• [Instructions for the task] Which lines of the records below contain the word "Hslots"? Copy each of them out.

• [Information supplied]
(* ===== verification/IxScanThms.v ===== *)
(** Index scans: the whole list of leaves, and a range of keys in an index of one
    leaf. *)
From S2P Require Import Prelude.
From S2P Require Import Defs.
From S2P Require Import RecScan.
From S2P Require Import Replacer.
From S2P Require Import Disk.
From S2P Require Import ModelFs.
From S2P Require Import BufferPool.
From S2P Require Import BufferPoolProofs.
From S2P Require Import PoolSpec.
From S2P Require Import Session.
From S2P Require Import IxNode.
From S2P Require Import IxOrder.
From S2P Require Import IxNodeProofs.
From S2P Require Import IxIndex.
From S2P Require Import IxIndexProofs.
From S2P Require Import IxMerge.
From S2P Require Import IxScanProofs.
From S2P Require Import DemoIndex.
Import IxDefs IxIndexHandle.

#[local] Open Scope prog_scope.

(** The part of a list between two positions. *)
Lemma filter_segment {A} (P : A → Prop) `{!∀ y, Decision (P y)} (l : list A) (p q : nat) :
  (∀ i y, l !! i = Some y → P y ↔ (p <= i < q)%nat) → filter P l = take (q - p) (drop p l).
Proof.
  revert p q. induction l as [|y l IH]; intros p q HP; [by rewrite drop_nil, take_nil|].
  pose proof (HP 0%nat y eq_refl) as H0. rewrite filter_cons.
  assert (Hl : ∀ i z, l !! i = Some z → P z ↔ (pred p <= i < pred q)%nat ∨ (p = 0 ∧ i < pred q)%nat).
  { intros i z Hz. rewrite (HP (S i) z Hz). lia. }
  rewrite (IH (pred p) (pred q)) by (intros i z Hz; rewrite (HP (S i) z Hz); lia).
  destruct p as [|p]; simpl.
  - destruct q as [|q]; simpl; [by rewrite decide_False by (rewrite H0; lia)|].
    rewrite decide_True by (apply H0; lia). by rewrite Nat.sub_0_r.
  - rewrite decide_False by (rewrite H0; lia). f_equal. lia.
Qed.

Section scans.
  Context {D : Type} {PS : PageStore D} {PSL : PageStoreLaws D}
          {R : Type} {RP : Replacer R} {RPL : ReplacerLaws R}.
  Notation st := (IxIndexHandle.st D R).
  Implicit Types (s : st) (a c : Abs) (x : handle) (m : bytes).

(** [leaf_end], the last leaf pinned [n] times before. *)
Lemma leaf_end_ok s c x m nh l n :
  st_repr s c x → pins_are c (page_of x (last_leaf (file_hdr_ x))) n →
  a_view c !! page_of x (last_leaf (file_hdr_ x)) = Some m → nd (file_hdr_ x) m nh l →
  (n = 0%nat → room c) → page_of x (last_leaf (file_hdr_ x)) ∉ a_mod c →
  ∃ s', leaf_end s = (Ret (mkIid (last_leaf (file_hdr_ x)) (zlen l)), s') ∧ st_repr s' c x.
Proof.
  intros Hs Hn Hv Hnd Hroom Hm.
  destruct (pin_ok s c x _ m n Hs Hn Hv Hroom) as (f & s1 & F1 & Hs1 & Hf).
  destruct (unpin_clean_held s1 c x _ f m n Hs1 Hn Hf Hm Hv) as (s2 & _ & U2 & Hs2 & _).
  exists s2. split; [|done]. unfold leaf_end. rewrite bind_gets, (gets_hdr s c x Hs). run F1. unfold GetSize.
  run (on_node_read s1 _ x _ f _ m (λ _, IxNodeHandle.GetSize) _ Hs1 ltac:(apply lookup_insert_eq) Hv (GetSize_ok _ m nh l Hnd)).
  by run U2.
Qed.

(** C17: A scan from [leaf_begin] to [leaf_end] ends, visits the pairs of the leaves
    in the order of the list of leaves, each once, and changes no page; but every
    leaf is left with one pin for each of its pairs, because [IxScan::next] gives
    none back. *)
Theorem leaf_scan_correct s a x ls :
  st_repr s a x → leaves_ok a x ls → linked x ls → from_option lf_no 0 (head ls) = first_leaf (file_hdr_ x) →
  let pairs := concat (map lf_pairs ls) in ∀ fuel, (length pairs < fuel)%nat →
  ∃ i e s1 s' b, leaf_begin s = (Ret i, s) ∧ leaf_end s = (Ret e, s1) ∧
    collect fuel (i, e) s1 = (Ret (map snd pairs, (e, e)), s') ∧ st_repr s' b x ∧ a_view b = a_view a ∧
    (∀ lf, lf ∈ ls → a_pins (page_of x (lf_no lf)) b = zlen (lf_pairs lf)) ∧
    (∀ j, ¬ leaf_page x ls j → a_held b !! j = a_held a !! j).
Proof.
  intros Hs Hok Hl Hfirst pairs fuel Hf. destruct (linked_last x ls Hl) as (lf & Hlast & Hno).
  assert (Hin : lf ∈ ls) by by apply last_Some_elem_of.
  destruct (lo_leaf _ _ _ Hok lf Hin) as (Hv & Hn & Hleaf & Hh & Hm). rewrite Hno in Hv, Hh, Hm.
  destruct (leaf_end_ok s a x (lf_mem lf) (lf_hdr lf) (lf_pairs lf) 0 Hs Hh Hv Hn) as (s1 & He & Hs1); [|done|].
  { intros _. apply (leaves_room a x ls Hok a (λ _, 0%nat) lf); [|done|done]. apply leaked_start.
    intros j (lf' & Hlf' & ->). by destruct (lo_leaf _ _ _ Hok lf' Hlf') as (_ & _ & _ & ? & _). }
  pose proof (linked_rest x ls ls Hl ltac:(done)) as Hrest. unfold leaves_end in Hrest. rewrite Hlast, Hfirst in Hrest.
  change (from_option (λ lf, zlen (lf_pairs lf)) 0 (Some lf)) with (zlen (lf_pairs lf)) in Hrest.
  assert (Hsnd : map snd (concat (map all_slots ls)) = map snd pairs) by apply snd_slots.
  destruct (collect_rest a x ls Hok s1 _ _ _ fuel Hs1 Hrest) as (s' & b & Hrun & Hs' & Hb).
  { rewrite <- (length_map snd), Hsnd, length_map. exact Hf. }
  rewrite Hsnd in Hrun. eexists _, _, s1, s', b. split; [|split; [exact He|split; [exact Hrun|]]].
  { unfold leaf_begin. by rewrite bind_gets, (gets_hdr s a x Hs). }
  split_and!; [done|apply Hb| |by apply Hb].
  intros lf' Hlf'. rewrite (pins_are_pins _ _ _ (lk_pins _ _ _ _ Hb _ ltac:(by exists lf'))). simpl.
  by rewrite visits_concat by (done || apply Hok).
Qed.

(** ** A range of keys *)

Section range.
  Context (a : Abs) (x : handle) (l : list (bytes * Rid)).
  Hypotheses (Hone : ix_one a x l) (Hroom : room a) (Hlast : last_leaf (file_hdr_ x) = root_page (file_hdr_ x)).
  Notation h := (file_hdr_ x).
  Notation i := (root_of x).

Lemma lower_bound_one s n t tk :
  st_repr s a x → is_key x t tk →
  ∃ p s', lower_bound (S n) t s = (Ret (mkIid (root_page h) (Z.of_nat p)), s') ∧ st_repr s' a x ∧
    (p <= length l)%nat ∧ ∀ o kv, l !! o = Some kv → kcmp h kv.1 tk < 0 ↔ (o < p)%nat.
Proof.
  intros Hs (Ht & Htl & _ & Hk). destruct (io_page _ _ _ Hone) as (m & nh & Hm & Hn & Hleaf & _).
  destruct (find_leaf_ok a x l Hone Hroom s n t m nh Hs Hm Hn Hleaf) as (f & s1 & Hf & H1 & _).
  destruct (lower_bound_ok h (io_wf _ _ _ Hone) m nh l t tk Hn (io_keys _ _ _ Hone) (io_sorted _ _ _ Hone) Ht Htl Hk)
    as (p & Hp & Hpl & Hlb).
  destruct (ix_unpin_clean_ok s1 a x i f m H1 (io_idle _ _ _ Hone) Hm) as (s2 & Hu & H2).
  exists p, s2. split; [|split; [done|split; [done|]]].
  - unfold lower_bound. run Hf.
    run (on_node_read s1 _ x i f 1 m (λ h, IxNodeHandle.lower_bound h t) _ H1 (hold_held _ _ _) Hm Hp).
    run (GetPageNo_ok s1 _ x i f 1 m H1 (hold_held _ _ _) Hm). by run Hu.
  - intros o [k v] Ho. rewrite <- Z.ltb_lt. pose proof (Hlb o k v Ho) as E. cbn beta in E. simpl. rewrite E. apply bool_decide_eq_true.
Qed.

Lemma upper_bound_one s n t tk :
  st_repr s a x → is_key x t tk →
  ∃ p s', upper_bound (S n) t s = (Ret (mkIid (root_page h) (Z.of_nat p)), s') ∧ st_repr s' a x ∧
    (p <= length l)%nat ∧ ∀ o kv, l !! o = Some kv → kcmp h kv.1 tk <= 0 ↔ (o < p)%nat.
Proof.
  intros Hs (Ht & Htl & _ & Hk). destruct (io_page _ _ _ Hone) as (m & nh & Hm & Hn & Hleaf & _).
  destruct (find_leaf_ok a x l Hone Hroom s n t m nh Hs Hm Hn Hleaf) as (f & s1 & Hf & H1 & _).
  destruct (upper_bound_ok h (io_wf _ _ _ Hone) m nh l t tk Hn (io_keys _ _ _ Hone) (io_sorted _ _ _ Hone) Ht Htl Hk)
    as (p & Hp & Hpl & Hub).
  assert (Hiid : ∃ s2, (if Z.of_nat p =? zlen l then leaf_end else let* q := GetPageNo f in ret (mkIid q (Z.of_nat p))) s1
      = (Ret (mkIid (root_page h) (Z.of_nat p)), s2) ∧ st_repr s2 (a_hold i f 1 a) x).
  { destruct (Z.eqb_spec (Z.of_nat p) (zlen l)) as [->|_].
    - rewrite <- Hlast. apply (leaf_end_ok s1 (a_hold i f 1 a) x m nh l 1); rewrite ?Hlast; try done.
      + exists f. apply lookup_insert_eq.
      + apply Hone.
    - exists s1. split; [|done]. by run (GetPageNo_ok s1 _ x i f 1 m H1 (hold_held _ _ _) Hm). }
  destruct Hiid as (s2 & Hiid & Hs2).
  destruct (ix_unpin_clean_ok s2 a x i f m Hs2 (io_idle _ _ _ Hone) Hm) as (s3 & Hu & H3).
  exists p, s3. split; [|split; [done|split; [done|]]].
  - unfold upper_bound. run Hf.
    run (on_node_read s1 _ x i f 1 m (λ h, IxNodeHandle.upper_bound h t) _ H1 (hold_held _ _ _) Hm Hp).
    unfold GetSize. run (on_node_read s1 _ x i f 1 m (λ _, IxNodeHandle.GetSize) _ H1 (hold_held _ _ _) Hm (GetSize_ok h m nh l Hn)).
    run Hiid. by run Hu.
  - intros o [k v] Ho. rewrite <- Z.leb_le. pose proof (Hub o k v Ho) as E. cbn beta in E. simpl. rewrite E. apply bool_decide_eq_true.
Qed.

End range.

(** The pairs with keys from [lo] to [hi]. *)
Definition between (h : IxFileHdr) (lo hi : bytes) (l : list (bytes * Rid)) : list (bytes * Rid) :=
  filter (λ kv, 0 <= kcmp h kv.1 lo ∧ kcmp h kv.1 hi <= 0) l.

(** C18: In an index of one leaf, a scan from [lower_bound(lo)] to [upper_bound(hi)]
    ends and visits exactly the pairs with keys from [lo] to [hi], in order; with
    [lo = hi], the range of an equality condition, at most the pair of that key. *)
Theorem range_scan_correct s a x l n lo hi klo khi fuel :
  st_repr s a x → ix_one a x l → room a → last_leaf (file_hdr_ x) = root_page (file_hdr_ x) →
  is_key x lo klo → is_key x hi khi → kcmp (file_hdr_ x) klo khi <= 0 → (length l < fuel)%nat →
  ∃ i e s1 s2 s3 b, lower_bound (S n) lo s = (Ret i, s1) ∧ upper_bound (S n) hi s1 = (Ret e, s2) ∧
    collect fuel (i, e) s2 = (Ret (map snd (between (file_hdr_ x) klo khi l), (e, e)), s3) ∧
    st_repr s3 b x ∧ a_view b = a_view a ∧
    a_pins (root_of x) b = zlen (between (file_hdr_ x) klo khi l).
Proof.
  intros Hs Hone Hroom Hlast Hlo Hhi Hle Hf. pose proof Hlo as (_ & _ & _ & Klo). pose proof Hhi as (_ & _ & _ & Khi).
  destruct (lower_bound_one a x l Hone Hroom s n lo klo Hs Hlo) as (p & s1 & Hp & Hs1 & Hpl & Bp).
  destruct (upper_bound_one a x l Hone Hroom Hlast s1 n hi khi Hs1 Hhi) as (q & s2 & Hq & Hs2 & Hql & Bq).
  destruct (io_page _ _ _ Hone) as (m & nh & Hm & Hn & Hleaf & _).
  set (lf := mkLeaf (root_page (file_hdr_ x)) m nh l).
  assert (Hpq : (p <= q)%nat).
  { destruct (decide (q < p)%nat) as [Hlt|]; [|lia]. exfalso. destruct (lookup_lt_is_Some_2 l q) as [[k v] Hv]; [lia|].
    pose proof (proj2 (Bp q _ Hv) Hlt) as H1. simpl in H1.
    assert (key_ok (file_hdr_ x) k) as Kk by (apply (io_keys _ _ _ Hone k v); by eapply list_elem_of_lookup_2).
    pose proof (kcmp_lt_l _ k klo khi Kk Klo Khi H1 Hle).
    assert (q < q)%nat by (apply (Bq q _ Hv); simpl; lia). lia. }
  assert (Hseg : between (file_hdr_ x) klo khi l = take (q - p) (drop p l)).
  { apply filter_segment. intros o kv Ho. rewrite (Bq o kv Ho), Z.le_ngt, (Bp o kv Ho). lia. }
  assert (Hok : leaves_ok a x [lf]).
  { split; [apply Hone| | |].
    - intros lf' ->%list_elem_of_singleton. split_and!; try done; apply Hone.
    - apply NoDup_singleton.
    - unfold room in Hroom. simpl. lia. }
  assert (Hrest : rest x [lf] (mkIid (root_page (file_hdr_ x)) (Z.of_nat q)) (mkIid (root_page (file_hdr_ x)) (Z.of_nat p))
    (slots lf p q ++ [])).
  { apply (rest_within x [lf] _ lf p q); simpl; [by left|lia|by left| |constructor]. intros o Ho [= ?]. lia. }
  rewrite app_nil_r in Hrest. assert (Hslots : slots lf p q = map (λ kv, (lf_no lf, kv.2)) (between (file_hdr_ x) klo khi l)).
  { unfold slots. by rewrite Hseg. }
  destruct (collect_rest a x [lf] Hok s2 _ _ _ fuel Hs2 Hrest) as (s3 & b & Hrun & Hs3 & Hb).
  { unfold slots. rewrite length_map, length_take, length_drop. simpl. lia. }
  eexists _, _, s1, s2, s3, b. split; [exact Hp|]. split; [exact Hq|]. split.
  { rewrite Hslots, map_map in Hrun. exact Hrun. }
  split_and!; [done|apply Hb|]. assert (HP : leaf_page x [lf] (root_of x)) by (exists lf; by split; [left|]).
  rewrite (pins_are_pins _ _ _ (lk_pins _ _ _ _ Hb _ HP)), Hslots. by rewrite visits_map, decide_True.
Qed.

End scans.

(** ** Witnesses *)

Section witnesses.
Import DemoIndex.

Definition demo_leaves : list leaf :=
  [mkLeaf 2 (page1 true 2) (mkNodeHdr 4 true 1 3) (pairs [3; 4]);
   mkLeaf 3 (page1 true 3) (mkNodeHdr 4 true 2 1) (pairs (right_keys true))].

Lemma demo_leaves_ok : leaves_ok (abs1 true) handle1 demo_leaves.
Proof.
  split.
  - by split.
  - intros lf [->|[->|[]%elem_of_nil]%elem_of_cons]%elem_of_cons; (split; [apply abs1_view; set_solver|]).
    + split; [apply left_nd|]. split; [reflexivity|apply abs1_idle].
    + split; [apply right_nd|]. split; [reflexivity|apply abs1_idle].
  - apply (bool_decide_unpack _). vm_compute. exact I.
  - vm_compute. discriminate.
Qed.

Lemma leaf_scan_correct_witness : ∃ i e s1 s', leaf_begin (index1 true) = (Ret i, index1 true) ∧
  leaf_end (index1 true) = (Ret e, s1) ∧
  collect 7 (i, e) s1 = (Ret ([mkRid 3 3; mkRid 4 4; mkRid 5 5; mkRid 6 6; mkRid 7 7; mkRid 8 8], (e, e)), s').
Proof.
  destruct (leaf_scan_correct (index1 true) (abs1 true) handle1 demo_leaves (index1_repr true) demo_leaves_ok
    ltac:(by split_and!) eq_refl 7 ltac:(simpl; lia)) as (i & e & s1 & s' & _ & Hb & He & Hrun & _).
  exists i, e, s1, s'. split; [exact Hb|]. split; [exact He|exact Hrun].
Defined.

(** [index0] with two pairs. *)
Lemma demo_two : ∃ s a, st_repr s a handle0 ∧ ix_one a handle0 (pairs [1; 2]) ∧ room a.
Proof.
  assert (K : ∀ i, 0 <= i < 256 → is_key handle0 (key i) (key i)) by (intros; by apply key_is_key).
  destruct (insert_one abs0 handle0 [] index0_one index0_room index0 0 (key 2) (key 2) (mkRid 2 2) index0_repr (K 2 ltac:(lia)))
    as (s1 & m1 & _ & Hs1 & Ho1); try done.
  destruct (insert_one _ handle0 _ Ho1 index0_room s1 0 (key 1) (key 1) (mkRid 1 1) Hs1 (K 1 ltac:(lia)))
    as (s2 & m2 & _ & Hs2 & Ho2); try done.
  eexists s2, _. split; [exact Hs2|]. split; [exact Ho2|exact index0_room].
Qed.

Lemma range_scan_correct_witness : ∃ (s : st) i e s1 s2 s3, lower_bound 1 (key 2) s = (Ret i, s1) ∧
  upper_bound 1 (key 5) s1 = (Ret e, s2) ∧ collect 3 (i, e) s2 = (Ret ([mkRid 2 2], (e, e)), s3).
Proof.
  destruct demo_two as (s & a & Hs & Ho & Hr).
  destruct (range_scan_correct s a handle0 (pairs [1; 2]) 0 (key 2) (key 5) (key 2) (key 5) 3 Hs Ho Hr eq_refl
    ltac:(by apply key_is_key) ltac:(by apply key_is_key) ltac:(vm_compute; discriminate) ltac:(simpl; lia))
    as (i & e & s1 & s2 & s3 & b & Hi & He & Hrun & _).
  exists s, i, e, s1, s2, s3. split; [exact Hi|]. split; [exact He|exact Hrun].
Defined.

End witnesses.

• [Output of the task]
  rewrite app_nil_r in Hrest. assert (Hslots : slots lf p q = map (λ kv, (lf_no lf, kv.2)) (between (file_hdr_ x) klo khi l)).
  { rewrite Hslots, map_map in Hrun. exact Hrun. }
  rewrite (pins_are_pins _ _ _ (lk_pins _ _ _ _ Hb _ HP)), Hslots. by rewrite visits_map, decide_True.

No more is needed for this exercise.